(* ===== verification/Accept.v ===== *)
(** * Configuration and the accept loop

    [src/server/src/config.rs] (the sections and [validate]; TOML parsing is the
    toml crate's), [ConnLimits] of [src/server/src/lib.rs], and the connection
    admission of [src/server/src/main.rs]: the global semaphore and the per-IP
    slots.  Connections come and go in any order; every decision of the loop and
    every end of a connection is one step. *)

From S2P Require Import Prelude Text Status.

(** ** config.rs *)

Record DurabilitySection := MkDurability { dur_sync_on_close : bool; dur_sync_metadata : bool }.
Record ServerSection := MkServerSection {
  ss_listen : str; ss_export_root : str; ss_max_clients : Z; ss_max_conns_per_ip : Z; ss_log_level : str
}.
Record TlsSection := MkTls { tls_cert : option str; tls_key : option str }.
Record AuthSection := MkAuth { auth_authorized_keys : option str; auth_allow_any_client : bool }.
Record QuicSection := MkQuic {
  q_connection_receive_window : Z; q_stream_receive_window : Z; q_max_concurrent_bidi_streams : Z;
  q_keep_alive_interval_ms : Z; q_idle_timeout_ms : Z; q_migration : bool; q_zero_rtt : bool
}.
Record LimitsSection := MkLimits { lim_max_open_handles : Z; lim_rpc_timeout_ms : Z }.

Record Config := MkConfig {
  c_server : ServerSection; c_tls : TlsSection; c_quic : QuicSection; c_limits : LimitsSection;
  c_auth : AuthSection; c_durability : DurabilitySection
}.

Definition DurabilitySection_default : DurabilitySection := MkDurability false false.
Definition TlsSection_default : TlsSection := MkTls None None.
Definition AuthSection_default : AuthSection := MkAuth None false.
Definition QuicSection_default : QuicSection := MkQuic 67108864 16777216 256 15000 300000 true false.
Definition LimitsSection_default : LimitsSection := MkLimits 8192 30000.
Definition default_max_clients : Z := 128.
Definition default_log_level : str := lit "info".

(** A file with only the two mandatory keys. *)
Definition config_of (listen export_root : str) : Config :=
  MkConfig (MkServerSection listen export_root default_max_clients 0 default_log_level)
    TlsSection_default QuicSection_default LimitsSection_default AuthSection_default
    DurabilitySection_default.

(** [Config::validate] *)
Definition validate (c : Config) : anyhow unit :=
  let s := c_server c in
  if ss_max_clients s =? 0 then Err (lit "server.max_clients must be > 0")
  else if ss_max_clients s <? ss_max_conns_per_ip s then Err (lit "server.max_conns_per_ip cannot exceed")
  else if lim_max_open_handles (c_limits c) =? 0 then Err (lit "limits.max_open_handles must be > 0")
  else if 1000000 <? lim_max_open_handles (c_limits c) then Err (lit "limits.max_open_handles is unreasonably large")
  else if lim_rpc_timeout_ms (c_limits c) =? 0 then Err (lit "limits.rpc_timeout_ms must be > 0")
  else if q_idle_timeout_ms (c_quic c) <? q_keep_alive_interval_ms (c_quic c) then
    Err (lit "quic.idle_timeout_ms must be >= keep_alive_interval_ms")
  else if str_eqb (ss_export_root s) [] then Err (lit "server.export_root must not be empty")
  else if str_eqb (ss_listen s) [] then Err (lit "server.listen must not be empty")
  else if existsb (str_eqb (ss_log_level s)) [lit "error"; lit "warn"; lit "info"; lit "debug"; lit "trace"]
  then Ok tt
  else Err (lit "server.log_level is not one of: error warn info debug trace").

(** ** lib.rs: [ConnLimits] *)

Record ConnLimits := MkConnLimits {
  cl_max_open_handles : Z; cl_rpc_timeout_ms : Z; cl_sync_on_close : bool; cl_sync_metadata : bool
}.
Definition ConnLimits_default : ConnLimits := MkConnLimits 8192 30000 false false.
Definition from_config (c : Config) : ConnLimits :=
  MkConnLimits (lim_max_open_handles (c_limits c)) (lim_rpc_timeout_ms (c_limits c))
    (dur_sync_on_close (c_durability c)) (dur_sync_metadata (c_durability c)).

(** ** main.rs: admission *)

(** [HashMap<IpAddr, u32>]; an address is a number. *)
Abbreviation ip_counts := (gmap Z Z).

(** [IpSlot::try_acquire]: [Some] map when a slot was reserved. *)
Definition ip_try_acquire (m : ip_counts) (ip max : Z) : bool * ip_counts :=
  let count := default 0 (m !! ip) in
  let m := <[ip := count]> m in
  if negb (max =? 0) && (max <=? count) then
    (false, if count =? 0 then delete ip m else m)
  else (true, <[ip := wrap32 (count + 1)]> m).

(** [Drop for IpSlot] *)
Definition ip_drop (m : ip_counts) (ip : Z) : ip_counts :=
  match m !! ip with
  | None => m
  | Some c => let c := sat_sub c 1 in if c =? 0 then delete ip m else <[ip := c]> m
  end.

(** The loop's state: free permits, the counts, and the addresses of the
    connections being served, whose tasks hold the guards. *)
Record acceptor := MkAcceptor { a_permits : Z; a_counts : ip_counts; a_live : list Z }.

(** [max_clients.max(1)] permits. *)
Definition acceptor_new (c : Config) : acceptor :=
  MkAcceptor (Z.max (ss_max_clients (c_server c)) 1) ∅ [].

(** One iteration of the accept loop for a connection from [ip]: whether it is
    served, and the new state. *)
Definition accept_conn (max_per_ip : Z) (a : acceptor) (ip : Z) : bool * acceptor :=
  if a_permits a =? 0 then (false, a)
  else
    match ip_try_acquire (a_counts a) ip max_per_ip with
    | (false, m) => (false, MkAcceptor (a_permits a) m (a_live a))
    | (true, m) => (true, MkAcceptor (a_permits a - 1) m (ip :: a_live a))
    end.

(** The connection at position [i] ends: its guards drop, the slot first. *)
Definition end_conn (a : acceptor) (i : nat) : acceptor :=
  match a_live a !! i with
  | None => a
  | Some ip => MkAcceptor (a_permits a + 1) (ip_drop (a_counts a) ip) (delete i (a_live a))
  end.

(** What can happen, in any order. *)
Inductive accept_step (max_per_ip : Z) : acceptor -> acceptor -> Prop :=
| step_accept a ip : accept_step max_per_ip a (snd (accept_conn max_per_ip a ip))
| step_end a i : (i < length (a_live a))%nat -> accept_step max_per_ip a (end_conn a i).

(** ** The invariant *)

Definition count_ip (ip : Z) (l : list Z) : Z := zlen (filter (.= ip) l).

Record accept_inv (max_clients max_per_ip : Z) (a : acceptor) : Prop := {
  ai_permits : a_permits a + zlen (a_live a) = max_clients;
  ai_nonneg : 0 <= a_permits a;
  ai_counts : forall ip, default 0 (a_counts a !! ip) = count_ip ip (a_live a);
  ai_no_zero : forall ip, a_counts a !! ip <> Some 0;
  ai_limit : max_per_ip <> 0 -> forall ip, count_ip ip (a_live a) <= max_per_ip
}.

Lemma count_ip_cons ip ip' l : count_ip ip (ip' :: l) = count_ip ip l + (if decide (ip' = ip) then 1 else 0).
Proof.
  unfold count_ip. rewrite filter_cons. destruct (decide (ip' = ip)); simpl; lia.
Qed.

Lemma count_ip_le ip l : 0 <= count_ip ip l <= zlen l.
Proof. unfold count_ip. pose proof (length_filter (.= ip) l). lia. Qed.

Lemma count_ip_delete ip ip' i l :
  l !! i = Some ip' -> count_ip ip l = count_ip ip (delete i l) + (if decide (ip' = ip) then 1 else 0).
Proof.
  intros H. rewrite <- (take_drop_middle l i ip' H) at 1. rewrite delete_take_drop.
  unfold count_ip. rewrite !filter_app, !length_app, filter_cons.
  destruct (decide (ip' = ip)); simpl; lia.
Qed.

(** A refusal leaves the counts as they were. *)
Lemma ip_try_acquire_spec m ip max :
  m !! ip <> Some 0 ->
  ip_try_acquire m ip max =
    if negb (max =? 0) && (max <=? default 0 (m !! ip)) then (false, m)
    else (true, <[ip := wrap32 (default 0 (m !! ip) + 1)]> m).
Proof.
  intros Hz. unfold ip_try_acquire. rewrite insert_insert_eq. destruct (_ && _); [|done]. f_equal.
  destruct (m !! ip) as [c|] eqn:E; simpl.
  - destruct (c =? 0) eqn:Ec; [apply Z.eqb_eq in Ec; congruence|]. by apply insert_id.
  - by apply delete_insert_id.
Qed.

Lemma accept_inv_new c :
  0 <= ss_max_conns_per_ip (c_server c) ->
  accept_inv (Z.max (ss_max_clients (c_server c)) 1) (ss_max_conns_per_ip (c_server c)) (acceptor_new c).
Proof. intros H. constructor; simpl; [lia|lia|done|done|]. intros _ ip. done. Qed.

Lemma accept_conn_inv mc mip a ip :
  mc < 2 ^ 32 -> accept_inv mc mip a -> accept_inv mc mip (snd (accept_conn mip a ip)).
Proof.
  intros Hmc [H1 H2 H3 H4 H5]. unfold accept_conn. destruct (a_permits a =? 0) eqn:E; [by constructor|].
  apply Z.eqb_neq in E. pose proof (count_ip_le ip (a_live a)) as Hle.
  rewrite ip_try_acquire_spec by done. rewrite H3. destruct (_ && _) eqn:El; [by constructor|].
  rewrite wrap_small by (unfold in_width; lia). constructor; cbn [snd a_permits a_live a_counts].
  - cbn [length]. lia.
  - lia.
  - intros ip'. rewrite count_ip_cons. specialize (H3 ip'). destruct (decide (ip = ip')) as [<-|Hne].
    + rewrite lookup_insert_eq. simpl. lia.
    + rewrite lookup_insert_ne by done. lia.
  - intros ip'. destruct (decide (ip = ip')) as [<-|Hne].
    + rewrite lookup_insert_eq. injection 1. lia.
    + by rewrite lookup_insert_ne.
  - intros Hm ip'. rewrite count_ip_cons. specialize (H5 Hm ip').
    apply andb_false_iff in El as [El|El]; [by apply negb_false_iff, Z.eqb_eq in El|].
    apply Z.leb_gt in El. destruct (decide (ip = ip')) as [<-|]; lia.
Qed.

Lemma end_conn_inv mc mip a i : accept_inv mc mip a -> accept_inv mc mip (end_conn a i).
Proof.
  intros [H1 H2 H3 H4 H5]. unfold end_conn. destruct (a_live a !! i) as [ip|] eqn:E; [|by constructor].
  pose proof (count_ip_delete ip ip i (a_live a) E) as Hc. rewrite decide_True in Hc by done.
  pose proof (count_ip_le ip (delete i (a_live a))).
  assert (a_counts a !! ip = Some (count_ip ip (a_live a))) as Hl.
  { specialize (H3 ip). destruct (a_counts a !! ip); simpl in H3; [by f_equal|lia]. }
  unfold ip_drop. rewrite Hl. unfold sat_sub. rewrite Z.max_l by lia.
  replace (count_ip ip (a_live a) - 1) with (count_ip ip (delete i (a_live a))) by lia.
  constructor; cbn [a_permits a_live a_counts].
  - rewrite length_delete by eauto. apply lookup_lt_Some in E. lia.
  - lia.
  - intros ip'. pose proof (count_ip_delete ip' ip i (a_live a) E) as Hc'. specialize (H3 ip').
    destruct (_ =? 0) eqn:Ez; destruct (decide (ip = ip')) as [<-|Hne].
    + apply Z.eqb_eq in Ez. rewrite lookup_delete_eq. simpl. lia.
    + rewrite lookup_delete_ne by done. lia.
    + rewrite lookup_insert_eq. simpl. lia.
    + rewrite lookup_insert_ne by done. lia.
  - intros ip'. destruct (_ =? 0) eqn:Ez; destruct (decide (ip = ip')) as [<-|Hne].
    + by rewrite lookup_delete_eq.
    + by rewrite lookup_delete_ne.
    + apply Z.eqb_neq in Ez. rewrite lookup_insert_eq. congruence.
    + by rewrite lookup_insert_ne.
  - intros Hm ip'. pose proof (count_ip_delete ip' ip i (a_live a) E) as Hc'. specialize (H5 Hm ip').
    destruct (decide (ip = ip')); lia.
Qed.

Lemma accept_reachable_inv mc mip a a' :
  mc < 2 ^ 32 -> accept_inv mc mip a -> rtc (accept_step mip) a a' -> accept_inv mc mip a'.
Proof.
  intros Hmc Hinv. induction 1 as [a|a a1 a2 Hstep _ IH]; [done|]. apply IH.
  destruct Hstep; [by apply accept_conn_inv|by apply end_conn_inv].
Qed.

(** ** Theorems *)

(** C20: admission control.  From a validated configuration, whatever
    connections arrive and end in whatever order, the server never serves more
    than [max_clients] connections, nor (when the limit is on) more than
    [max_conns_per_ip] from one address; permits and per-address counts are
    exactly those of the connections alive, so nothing leaks, and a newcomer is
    refused only when one of the two limits is reached. *)
Theorem admission_control c a :
  validate c = Ok tt -> 0 <= ss_max_conns_per_ip (c_server c) -> 0 <= ss_max_clients (c_server c) < 2 ^ 32 ->
  let mip := ss_max_conns_per_ip (c_server c) in
  rtc (accept_step mip) (acceptor_new c) a ->
  zlen (a_live a) <= ss_max_clients (c_server c) /\
  a_permits a = ss_max_clients (c_server c) - zlen (a_live a) /\
  (forall ip, default 0 (a_counts a !! ip) = count_ip ip (a_live a)) /\
  (mip <> 0 -> forall ip, count_ip ip (a_live a) <= mip) /\
  (forall ip, fst (accept_conn mip a ip) = false <->
     zlen (a_live a) = ss_max_clients (c_server c) \/ (mip <> 0 /\ count_ip ip (a_live a) = mip)).
Proof.
  intros Hv Hip Hmc mip Hreach. assert (ss_max_clients (c_server c) <> 0) as Hnz.
  { unfold validate in Hv. destruct (_ =? 0) eqn:E; [done|]. by apply Z.eqb_neq in E. }
  pose proof (accept_inv_new c Hip) as Hinv. rewrite Z.max_l in Hinv by lia.
  apply accept_reachable_inv with (a' := a) in Hinv as [H1 H2 H3 H4 H5]; [|lia|done].
  split_and!; [lia|lia|done|done|]. intros ip. unfold accept_conn.
  destruct (a_permits a =? 0) eqn:E; [apply Z.eqb_eq in E|apply Z.eqb_neq in E].
  { simpl. split; [intros _; left; lia|done]. }
  rewrite ip_try_acquire_spec by done. rewrite H3. fold mip. pose proof (fun H => H5 H ip) as Hl.
  destruct (mip =? 0) eqn:Em; [apply Z.eqb_eq in Em|apply Z.eqb_neq in Em]; simpl.
  - split; [done|]. intros [?|[? _]]; [lia|done].
  - specialize (Hl Em). fold mip in Hl. destruct (mip <=? _) eqn:Ec; simpl.
    + apply Z.leb_le in Ec. split; [intros _; right; split; [done|lia]|done].
    + apply Z.leb_gt in Ec. split; [done|]. intros [?|[_ ?]]; lia.
Qed.

Lemma admission_control_witness :
  let c := config_of (lit "0.0.0.0:9001") (lit "/srv") in
  let c := MkConfig (MkServerSection (lit "l") (lit "/srv") 3 2 (lit "info")) (c_tls c) (c_quic c)
             (c_limits c) (c_auth c) (c_durability c) in
  exists a, rtc (accept_step 2) (acceptor_new c) a /\ a_live a = [7; 7] /\
    fst (accept_conn 2 a 7) = false /\ fst (accept_conn 2 a 8) = true.
Proof.
  intros c0 c.
  set (a1 := snd (accept_conn 2 (acceptor_new c) 7)). set (a2 := snd (accept_conn 2 a1 7)).
  assert (rtc (accept_step 2) (acceptor_new c) a2) as Hr.
  { eapply rtc_l; [apply (step_accept 2 _ 7)|]. eapply rtc_l; [apply (step_accept 2 _ 7)|]. apply rtc_refl. }
  exists a2. split; [exact Hr|]. split; [reflexivity|].
  destruct (admission_control c a2) as (_ & _ & _ & _ & H);
    [vm_compute; reflexivity|simpl; lia|simpl; lia|exact Hr|].
  split; [|vm_compute; reflexivity]. apply H. right. split; [done|]. vm_compute. reflexivity.
Defined.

※ ※ ※

■ WHAT IS BEING ASKED ■
Where the line holding "- intros ip'. destruct (_" appears in the listing above, start reproducing exactly, and end with the line holding "unfold validate in".

■ TASK RESPONSE ■
  - intros ip'. destruct (_ =? 0) eqn:Ez; destruct (decide (ip = ip')) as [<-|Hne].
    + by rewrite lookup_delete_eq.
    + by rewrite lookup_delete_ne.
    + apply Z.eqb_neq in Ez. rewrite lookup_insert_eq. congruence.
    + by rewrite lookup_insert_ne.
  - intros Hm ip'. pose proof (count_ip_delete ip' ip i (a_live a) E) as Hc'. specialize (H5 Hm ip').
    destruct (decide (ip = ip')); lia.
Qed.

Lemma accept_reachable_inv mc mip a a' :
  mc < 2 ^ 32 -> accept_inv mc mip a -> rtc (accept_step mip) a a' -> accept_inv mc mip a'.
Proof.
  intros Hmc Hinv. induction 1 as [a|a a1 a2 Hstep _ IH]; [done|]. apply IH.
  destruct Hstep; [by apply accept_conn_inv|by apply end_conn_inv].
Qed.

(** ** Theorems *)

(** C20: admission control.  From a validated configuration, whatever
    connections arrive and end in whatever order, the server never serves more
    than [max_clients] connections, nor (when the limit is on) more than
    [max_conns_per_ip] from one address; permits and per-address counts are
    exactly those of the connections alive, so nothing leaks, and a newcomer is
    refused only when one of the two limits is reached. *)
Theorem admission_control c a :
  validate c = Ok tt -> 0 <= ss_max_conns_per_ip (c_server c) -> 0 <= ss_max_clients (c_server c) < 2 ^ 32 ->
  let mip := ss_max_conns_per_ip (c_server c) in
  rtc (accept_step mip) (acceptor_new c) a ->
  zlen (a_live a) <= ss_max_clients (c_server c) /\
  a_permits a = ss_max_clients (c_server c) - zlen (a_live a) /\
  (forall ip, default 0 (a_counts a !! ip) = count_ip ip (a_live a)) /\
  (mip <> 0 -> forall ip, count_ip ip (a_live a) <= mip) /\
  (forall ip, fst (accept_conn mip a ip) = false <->
     zlen (a_live a) = ss_max_clients (c_server c) \/ (mip <> 0 /\ count_ip ip (a_live a) = mip)).
Proof.
  intros Hv Hip Hmc mip Hreach. assert (ss_max_clients (c_server c) <> 0) as Hnz.
  { unfold validate in Hv. destruct (_ =? 0) eqn:E; [done|]. by apply Z.eqb_neq in E. }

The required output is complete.